[Opening DATA SECTION section]
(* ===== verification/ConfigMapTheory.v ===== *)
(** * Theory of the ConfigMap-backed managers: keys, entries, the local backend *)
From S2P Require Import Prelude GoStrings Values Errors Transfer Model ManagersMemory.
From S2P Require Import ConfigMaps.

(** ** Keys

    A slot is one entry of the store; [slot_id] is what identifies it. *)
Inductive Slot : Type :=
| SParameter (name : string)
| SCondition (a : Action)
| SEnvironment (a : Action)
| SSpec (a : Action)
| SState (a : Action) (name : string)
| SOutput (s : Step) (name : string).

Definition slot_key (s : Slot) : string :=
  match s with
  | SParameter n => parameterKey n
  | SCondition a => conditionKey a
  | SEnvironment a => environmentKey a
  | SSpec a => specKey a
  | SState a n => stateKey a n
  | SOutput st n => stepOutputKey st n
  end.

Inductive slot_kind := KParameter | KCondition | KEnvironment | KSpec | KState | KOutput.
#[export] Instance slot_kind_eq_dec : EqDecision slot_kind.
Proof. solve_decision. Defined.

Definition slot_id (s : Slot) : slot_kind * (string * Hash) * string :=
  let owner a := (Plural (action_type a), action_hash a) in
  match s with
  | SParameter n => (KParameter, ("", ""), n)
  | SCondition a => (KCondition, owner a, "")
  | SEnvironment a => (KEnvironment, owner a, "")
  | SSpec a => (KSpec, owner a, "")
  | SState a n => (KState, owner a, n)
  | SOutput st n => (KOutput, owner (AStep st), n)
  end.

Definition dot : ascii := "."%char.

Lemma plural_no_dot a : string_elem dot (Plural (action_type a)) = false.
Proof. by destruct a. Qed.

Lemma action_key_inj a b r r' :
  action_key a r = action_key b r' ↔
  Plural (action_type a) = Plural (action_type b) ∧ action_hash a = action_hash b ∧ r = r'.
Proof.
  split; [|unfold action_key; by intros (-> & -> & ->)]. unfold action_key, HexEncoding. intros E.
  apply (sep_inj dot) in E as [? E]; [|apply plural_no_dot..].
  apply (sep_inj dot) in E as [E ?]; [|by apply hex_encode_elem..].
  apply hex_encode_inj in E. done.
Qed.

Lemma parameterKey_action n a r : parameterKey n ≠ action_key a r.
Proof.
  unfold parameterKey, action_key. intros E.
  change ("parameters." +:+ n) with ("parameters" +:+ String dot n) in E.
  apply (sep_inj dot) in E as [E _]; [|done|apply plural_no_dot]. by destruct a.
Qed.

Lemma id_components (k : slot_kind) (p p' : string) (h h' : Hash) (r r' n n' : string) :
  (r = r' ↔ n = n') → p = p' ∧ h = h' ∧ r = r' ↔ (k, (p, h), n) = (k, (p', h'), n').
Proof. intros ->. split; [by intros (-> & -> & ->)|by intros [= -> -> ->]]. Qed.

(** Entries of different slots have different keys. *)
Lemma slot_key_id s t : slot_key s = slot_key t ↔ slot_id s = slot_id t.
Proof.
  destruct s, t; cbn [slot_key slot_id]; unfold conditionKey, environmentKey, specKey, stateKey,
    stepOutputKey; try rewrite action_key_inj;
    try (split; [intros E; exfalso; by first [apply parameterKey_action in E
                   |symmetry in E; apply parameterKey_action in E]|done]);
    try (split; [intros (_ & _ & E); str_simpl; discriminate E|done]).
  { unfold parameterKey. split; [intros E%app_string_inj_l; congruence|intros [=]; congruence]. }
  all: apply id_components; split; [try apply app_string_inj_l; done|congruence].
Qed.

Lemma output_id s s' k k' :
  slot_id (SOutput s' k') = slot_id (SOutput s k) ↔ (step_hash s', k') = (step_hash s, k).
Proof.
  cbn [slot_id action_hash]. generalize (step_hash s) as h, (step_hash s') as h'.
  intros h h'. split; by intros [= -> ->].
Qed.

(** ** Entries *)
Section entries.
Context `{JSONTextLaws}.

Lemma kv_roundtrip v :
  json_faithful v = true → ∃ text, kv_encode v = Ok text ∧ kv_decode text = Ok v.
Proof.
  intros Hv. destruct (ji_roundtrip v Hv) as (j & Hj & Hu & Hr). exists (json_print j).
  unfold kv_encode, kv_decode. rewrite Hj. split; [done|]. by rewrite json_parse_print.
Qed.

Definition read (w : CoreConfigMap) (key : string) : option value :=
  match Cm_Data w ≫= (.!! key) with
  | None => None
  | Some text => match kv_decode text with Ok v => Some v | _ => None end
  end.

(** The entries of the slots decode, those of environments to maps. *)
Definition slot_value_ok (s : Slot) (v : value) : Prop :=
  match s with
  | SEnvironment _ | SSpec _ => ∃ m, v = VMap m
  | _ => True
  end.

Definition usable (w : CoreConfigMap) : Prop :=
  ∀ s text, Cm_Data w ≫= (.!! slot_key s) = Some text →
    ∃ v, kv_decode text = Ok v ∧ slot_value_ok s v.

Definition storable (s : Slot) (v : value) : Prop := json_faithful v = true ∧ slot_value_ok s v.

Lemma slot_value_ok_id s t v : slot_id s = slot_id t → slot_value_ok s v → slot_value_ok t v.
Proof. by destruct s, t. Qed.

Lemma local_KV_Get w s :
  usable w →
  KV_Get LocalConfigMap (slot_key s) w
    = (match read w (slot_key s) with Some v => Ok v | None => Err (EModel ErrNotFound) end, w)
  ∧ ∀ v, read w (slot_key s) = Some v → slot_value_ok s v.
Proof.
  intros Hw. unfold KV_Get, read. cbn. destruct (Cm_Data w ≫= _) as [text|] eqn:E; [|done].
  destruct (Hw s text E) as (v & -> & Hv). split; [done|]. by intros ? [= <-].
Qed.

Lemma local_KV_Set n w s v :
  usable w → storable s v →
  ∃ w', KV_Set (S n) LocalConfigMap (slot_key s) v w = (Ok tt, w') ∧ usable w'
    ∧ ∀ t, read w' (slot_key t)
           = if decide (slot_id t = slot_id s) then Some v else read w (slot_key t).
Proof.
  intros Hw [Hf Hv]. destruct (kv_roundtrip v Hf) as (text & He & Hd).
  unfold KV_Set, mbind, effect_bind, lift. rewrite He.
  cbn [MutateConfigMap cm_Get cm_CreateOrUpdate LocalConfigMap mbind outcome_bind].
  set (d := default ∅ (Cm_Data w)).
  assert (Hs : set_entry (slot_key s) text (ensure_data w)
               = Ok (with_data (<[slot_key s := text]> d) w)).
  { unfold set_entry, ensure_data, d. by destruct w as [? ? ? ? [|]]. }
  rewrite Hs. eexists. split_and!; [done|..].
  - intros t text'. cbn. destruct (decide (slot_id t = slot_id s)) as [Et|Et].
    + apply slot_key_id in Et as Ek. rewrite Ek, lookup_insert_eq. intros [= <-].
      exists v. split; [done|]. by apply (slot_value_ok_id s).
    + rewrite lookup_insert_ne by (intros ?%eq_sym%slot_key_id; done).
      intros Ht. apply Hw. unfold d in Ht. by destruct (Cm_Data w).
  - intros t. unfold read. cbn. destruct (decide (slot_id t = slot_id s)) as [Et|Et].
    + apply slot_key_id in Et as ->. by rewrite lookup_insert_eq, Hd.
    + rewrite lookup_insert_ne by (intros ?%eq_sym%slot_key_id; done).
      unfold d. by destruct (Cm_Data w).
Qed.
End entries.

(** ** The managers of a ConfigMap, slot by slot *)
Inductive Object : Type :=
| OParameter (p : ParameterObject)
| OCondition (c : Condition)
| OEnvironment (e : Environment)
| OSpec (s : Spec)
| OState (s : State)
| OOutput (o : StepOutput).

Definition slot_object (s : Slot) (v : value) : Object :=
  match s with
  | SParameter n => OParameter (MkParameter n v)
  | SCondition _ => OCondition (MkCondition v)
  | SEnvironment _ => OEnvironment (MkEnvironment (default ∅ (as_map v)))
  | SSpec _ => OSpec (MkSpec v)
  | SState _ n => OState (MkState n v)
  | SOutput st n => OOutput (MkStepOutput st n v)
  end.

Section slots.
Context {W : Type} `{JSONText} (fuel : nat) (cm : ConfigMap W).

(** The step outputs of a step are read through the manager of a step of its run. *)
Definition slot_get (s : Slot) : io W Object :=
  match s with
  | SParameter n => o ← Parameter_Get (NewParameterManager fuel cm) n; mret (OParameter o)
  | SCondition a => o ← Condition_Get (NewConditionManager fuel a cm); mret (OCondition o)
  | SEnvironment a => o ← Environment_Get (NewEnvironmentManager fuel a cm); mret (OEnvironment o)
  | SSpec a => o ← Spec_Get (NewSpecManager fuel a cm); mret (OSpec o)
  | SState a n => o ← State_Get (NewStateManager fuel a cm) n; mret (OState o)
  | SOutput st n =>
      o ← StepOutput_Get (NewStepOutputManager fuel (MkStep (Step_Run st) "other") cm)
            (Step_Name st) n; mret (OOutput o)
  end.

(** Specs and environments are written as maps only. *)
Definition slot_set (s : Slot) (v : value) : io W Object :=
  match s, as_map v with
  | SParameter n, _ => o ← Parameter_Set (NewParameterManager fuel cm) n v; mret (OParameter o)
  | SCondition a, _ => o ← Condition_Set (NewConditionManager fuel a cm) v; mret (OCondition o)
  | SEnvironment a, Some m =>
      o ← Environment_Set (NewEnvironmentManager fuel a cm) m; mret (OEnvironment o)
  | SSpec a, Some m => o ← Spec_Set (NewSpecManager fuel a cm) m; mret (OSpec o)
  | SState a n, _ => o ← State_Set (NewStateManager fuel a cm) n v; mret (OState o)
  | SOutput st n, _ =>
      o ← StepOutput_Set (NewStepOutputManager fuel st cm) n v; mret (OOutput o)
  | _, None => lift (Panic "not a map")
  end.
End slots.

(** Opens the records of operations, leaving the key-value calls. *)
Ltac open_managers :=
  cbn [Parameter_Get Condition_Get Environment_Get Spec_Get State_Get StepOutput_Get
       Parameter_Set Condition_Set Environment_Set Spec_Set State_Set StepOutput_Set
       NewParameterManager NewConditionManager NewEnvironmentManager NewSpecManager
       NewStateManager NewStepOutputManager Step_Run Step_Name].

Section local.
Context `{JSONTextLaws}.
[Closing DATA SECTION section]
[Opening DATA SECTION section]
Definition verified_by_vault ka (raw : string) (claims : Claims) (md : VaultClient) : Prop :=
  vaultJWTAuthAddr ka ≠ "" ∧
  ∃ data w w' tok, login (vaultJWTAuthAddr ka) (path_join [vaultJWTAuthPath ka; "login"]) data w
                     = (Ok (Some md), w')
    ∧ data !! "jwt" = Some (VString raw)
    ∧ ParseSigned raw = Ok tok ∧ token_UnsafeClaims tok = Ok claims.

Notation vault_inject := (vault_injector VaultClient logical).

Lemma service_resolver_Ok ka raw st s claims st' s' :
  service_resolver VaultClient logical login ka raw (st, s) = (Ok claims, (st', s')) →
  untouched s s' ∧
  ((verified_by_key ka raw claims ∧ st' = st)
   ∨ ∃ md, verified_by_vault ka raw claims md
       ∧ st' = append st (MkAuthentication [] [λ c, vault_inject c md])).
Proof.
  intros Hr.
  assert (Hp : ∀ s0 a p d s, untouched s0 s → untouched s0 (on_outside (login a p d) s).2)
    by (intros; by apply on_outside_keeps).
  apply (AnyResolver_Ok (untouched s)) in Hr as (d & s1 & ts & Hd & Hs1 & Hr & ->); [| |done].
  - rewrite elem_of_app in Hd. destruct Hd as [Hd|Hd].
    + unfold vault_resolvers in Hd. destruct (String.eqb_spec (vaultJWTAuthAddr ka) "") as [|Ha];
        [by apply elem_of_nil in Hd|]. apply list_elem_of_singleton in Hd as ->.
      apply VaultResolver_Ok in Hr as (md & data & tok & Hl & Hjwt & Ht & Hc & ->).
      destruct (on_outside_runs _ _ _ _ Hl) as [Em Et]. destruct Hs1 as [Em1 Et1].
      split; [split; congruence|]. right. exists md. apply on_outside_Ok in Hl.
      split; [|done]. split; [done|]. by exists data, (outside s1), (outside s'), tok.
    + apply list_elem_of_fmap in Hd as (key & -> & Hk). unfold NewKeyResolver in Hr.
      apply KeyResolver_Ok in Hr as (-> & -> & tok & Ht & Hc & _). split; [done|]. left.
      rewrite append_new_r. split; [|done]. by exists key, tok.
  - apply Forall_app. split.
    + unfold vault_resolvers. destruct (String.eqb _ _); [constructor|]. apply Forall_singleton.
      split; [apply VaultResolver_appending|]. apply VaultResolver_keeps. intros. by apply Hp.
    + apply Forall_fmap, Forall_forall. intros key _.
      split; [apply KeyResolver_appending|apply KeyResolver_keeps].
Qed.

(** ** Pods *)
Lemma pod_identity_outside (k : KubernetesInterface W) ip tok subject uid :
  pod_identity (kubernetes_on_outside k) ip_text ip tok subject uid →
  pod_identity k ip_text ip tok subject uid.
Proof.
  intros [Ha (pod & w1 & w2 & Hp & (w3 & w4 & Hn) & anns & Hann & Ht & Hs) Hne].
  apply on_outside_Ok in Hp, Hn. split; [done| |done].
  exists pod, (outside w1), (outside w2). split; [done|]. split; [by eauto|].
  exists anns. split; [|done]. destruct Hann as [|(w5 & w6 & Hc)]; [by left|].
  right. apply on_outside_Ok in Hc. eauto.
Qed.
[Closing DATA SECTION section]
Once you reach the line with "From S2P Require Import Prelude" in the data above, copy it and every line after it exactly, up to and including the line with "dot n) in E.".

> ANSWER:
From S2P Require Import Prelude GoStrings Values Errors Transfer Model ManagersMemory.
From S2P Require Import ConfigMaps.

(** ** Keys

    A slot is one entry of the store; [slot_id] is what identifies it. *)
Inductive Slot : Type :=
| SParameter (name : string)
| SCondition (a : Action)
| SEnvironment (a : Action)
| SSpec (a : Action)
| SState (a : Action) (name : string)
| SOutput (s : Step) (name : string).

Definition slot_key (s : Slot) : string :=
  match s with
  | SParameter n => parameterKey n
  | SCondition a => conditionKey a
  | SEnvironment a => environmentKey a
  | SSpec a => specKey a
  | SState a n => stateKey a n
  | SOutput st n => stepOutputKey st n
  end.

Inductive slot_kind := KParameter | KCondition | KEnvironment | KSpec | KState | KOutput.
#[export] Instance slot_kind_eq_dec : EqDecision slot_kind.
Proof. solve_decision. Defined.

Definition slot_id (s : Slot) : slot_kind * (string * Hash) * string :=
  let owner a := (Plural (action_type a), action_hash a) in
  match s with
  | SParameter n => (KParameter, ("", ""), n)
  | SCondition a => (KCondition, owner a, "")
  | SEnvironment a => (KEnvironment, owner a, "")
  | SSpec a => (KSpec, owner a, "")
  | SState a n => (KState, owner a, n)
  | SOutput st n => (KOutput, owner (AStep st), n)
  end.

Definition dot : ascii := "."%char.

Lemma plural_no_dot a : string_elem dot (Plural (action_type a)) = false.
Proof. by destruct a. Qed.

Lemma action_key_inj a b r r' :
  action_key a r = action_key b r' ↔
  Plural (action_type a) = Plural (action_type b) ∧ action_hash a = action_hash b ∧ r = r'.
Proof.
  split; [|unfold action_key; by intros (-> & -> & ->)]. unfold action_key, HexEncoding. intros E.
  apply (sep_inj dot) in E as [? E]; [|apply plural_no_dot..].
  apply (sep_inj dot) in E as [E ?]; [|by apply hex_encode_elem..].
  apply hex_encode_inj in E. done.
Qed.

Lemma parameterKey_action n a r : parameterKey n ≠ action_key a r.
Proof.
  unfold parameterKey, action_key. intros E.
  change ("parameters." +:+ n) with ("parameters" +:+ String dot n) in E.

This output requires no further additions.